Print all the records below, word for word and in full.

*** Opening of Data to use ***

(** Bytes that neither begin nor end a space. *)
Definition firm (c : ascii) : bool :=
  solid c && negb (existsb (fun p => bool_decide (head p = Some c)) (@rev ascii <$> (spaces ++ wide_spaces)%list)).

Lemma trim_left_none fuel ps l : strip_one ps l = None -> trim_left fuel ps l = l.
Proof. intros Hs. destruct fuel; cbn [trim_left]; [done|]. by rewrite Hs. Qed.

(** Text whose first and last bytes are no spaces is left alone. *)
Lemma TrimSpace_firm c l d l' : (c :: l = l' ++ [d])%list -> firm c = true -> firm d = true -> TrimSpace (string_of (c :: l)) = string_of (c :: l).
Proof.
  intros Hl [Hc _]%andb_true_iff [_ Hd]%andb_true_iff. unfold TrimSpace, chars_of, string_of. rewrite String.list_ascii_of_string_of_list_ascii.
  rewrite (trim_left_none _ _ (c :: l)) by by apply no_space_here. rewrite Hl at 2. rewrite rev_app_distr. cbn [rev app].
  rewrite trim_left_none.
  - change (d :: rev l') with (rev [d] ++ rev l')%list. by rewrite <- rev_app_distr, <- Hl, rev_involutive.
  - apply strip_one_solid; [by_compute|]. by rewrite negb_true_iff in Hd.
Qed.
Lemma hex_firm b : Forall (fun x => 0 <= x < 256) b -> Forall (fun c => firm c = true) (hex_EncodeToString b).
Proof.
  assert (Hd : Forall (fun d => firm (hex_digit d) = true) (seqZ 0 16)) by (repeat constructor). rewrite Forall_forall in Hd.
  assert (Hdigit : forall d, 0 <= d < 16 -> firm (hex_digit d) = true) by (intros d Hr; apply Hd, elem_of_seqZ; lia).
  induction 1 as [|x b Hx _ IH]; [constructor|]. cbn [hex_EncodeToString flat_map app].
  constructor; [apply Hdigit; split; [apply Z.div_pos|apply Z.div_lt_upper_bound]; lia|]. constructor; [apply Hdigit, Z.mod_pos_bound; lia|exact IH].
Qed.
Lemma TrimSpace_all_firm l : Forall (fun c => firm c = true) l -> TrimSpace (string_of l) = string_of l.
Proof.
  intros Hl. destruct l as [|c l]; [by vm_compute|]. destruct (exists_last (l := c :: l)) as (l' & d & Hd); [done|].
  apply (TrimSpace_firm c l d l' Hd); [by inversion Hl|]. rewrite Hd in Hl. apply Forall_app in Hl as [_ Hl]. by inversion Hl.
Qed.

Lemma hex_value_digit d : 0 <= d < 16 -> hex_value (hex_digit d) = Some d.
Proof.
  intros Hd. assert (Ha : forallb (fun d => bool_decide (hex_value (hex_digit d) = Some d)) (seqZ 0 16) = true) by reflexivity.
  rewrite forallb_forall in Ha. apply (bool_decide_eq_true_1 _), Ha, list_elem_of_In, elem_of_seqZ. lia.
Qed.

*** Close of Data to use ***

◆ Written answer ◆
(** Bytes that neither begin nor end a space. *)
Definition firm (c : ascii) : bool :=
  solid c && negb (existsb (fun p => bool_decide (head p = Some c)) (@rev ascii <$> (spaces ++ wide_spaces)%list)).

Lemma trim_left_none fuel ps l : strip_one ps l = None -> trim_left fuel ps l = l.
Proof. intros Hs. destruct fuel; cbn [trim_left]; [done|]. by rewrite Hs. Qed.

(** Text whose first and last bytes are no spaces is left alone. *)
Lemma TrimSpace_firm c l d l' : (c :: l = l' ++ [d])%list -> firm c = true -> firm d = true -> TrimSpace (string_of (c :: l)) = string_of (c :: l).
Proof.
  intros Hl [Hc _]%andb_true_iff [_ Hd]%andb_true_iff. unfold TrimSpace, chars_of, string_of. rewrite String.list_ascii_of_string_of_list_ascii.
  rewrite (trim_left_none _ _ (c :: l)) by by apply no_space_here. rewrite Hl at 2. rewrite rev_app_distr. cbn [rev app].
  rewrite trim_left_none.
  - change (d :: rev l') with (rev [d] ++ rev l')%list. by rewrite <- rev_app_distr, <- Hl, rev_involutive.
  - apply strip_one_solid; [by_compute|]. by rewrite negb_true_iff in Hd.
Qed.
Lemma hex_firm b : Forall (fun x => 0 <= x < 256) b -> Forall (fun c => firm c = true) (hex_EncodeToString b).
Proof.
  assert (Hd : Forall (fun d => firm (hex_digit d) = true) (seqZ 0 16)) by (repeat constructor). rewrite Forall_forall in Hd.
  assert (Hdigit : forall d, 0 <= d < 16 -> firm (hex_digit d) = true) by (intros d Hr; apply Hd, elem_of_seqZ; lia).
  induction 1 as [|x b Hx _ IH]; [constructor|]. cbn [hex_EncodeToString flat_map app].
  constructor; [apply Hdigit; split; [apply Z.div_pos|apply Z.div_lt_upper_bound]; lia|]. constructor; [apply Hdigit, Z.mod_pos_bound; lia|exact IH].
Qed.
Lemma TrimSpace_all_firm l : Forall (fun c => firm c = true) l -> TrimSpace (string_of l) = string_of l.
Proof.
  intros Hl. destruct l as [|c l]; [by vm_compute|]. destruct (exists_last (l := c :: l)) as (l' & d & Hd); [done|].
  apply (TrimSpace_firm c l d l' Hd); [by inversion Hl|]. rewrite Hd in Hl. apply Forall_app in Hl as [_ Hl]. by inversion Hl.
Qed.

Lemma hex_value_digit d : 0 <= d < 16 -> hex_value (hex_digit d) = Some d.
Proof.
  intros Hd. assert (Ha : forallb (fun d => bool_decide (hex_value (hex_digit d) = Some d)) (seqZ 0 16) = true) by reflexivity.
  rewrite forallb_forall in Ha. apply (bool_decide_eq_true_1 _), Ha, list_elem_of_In, elem_of_seqZ. lia.
Qed.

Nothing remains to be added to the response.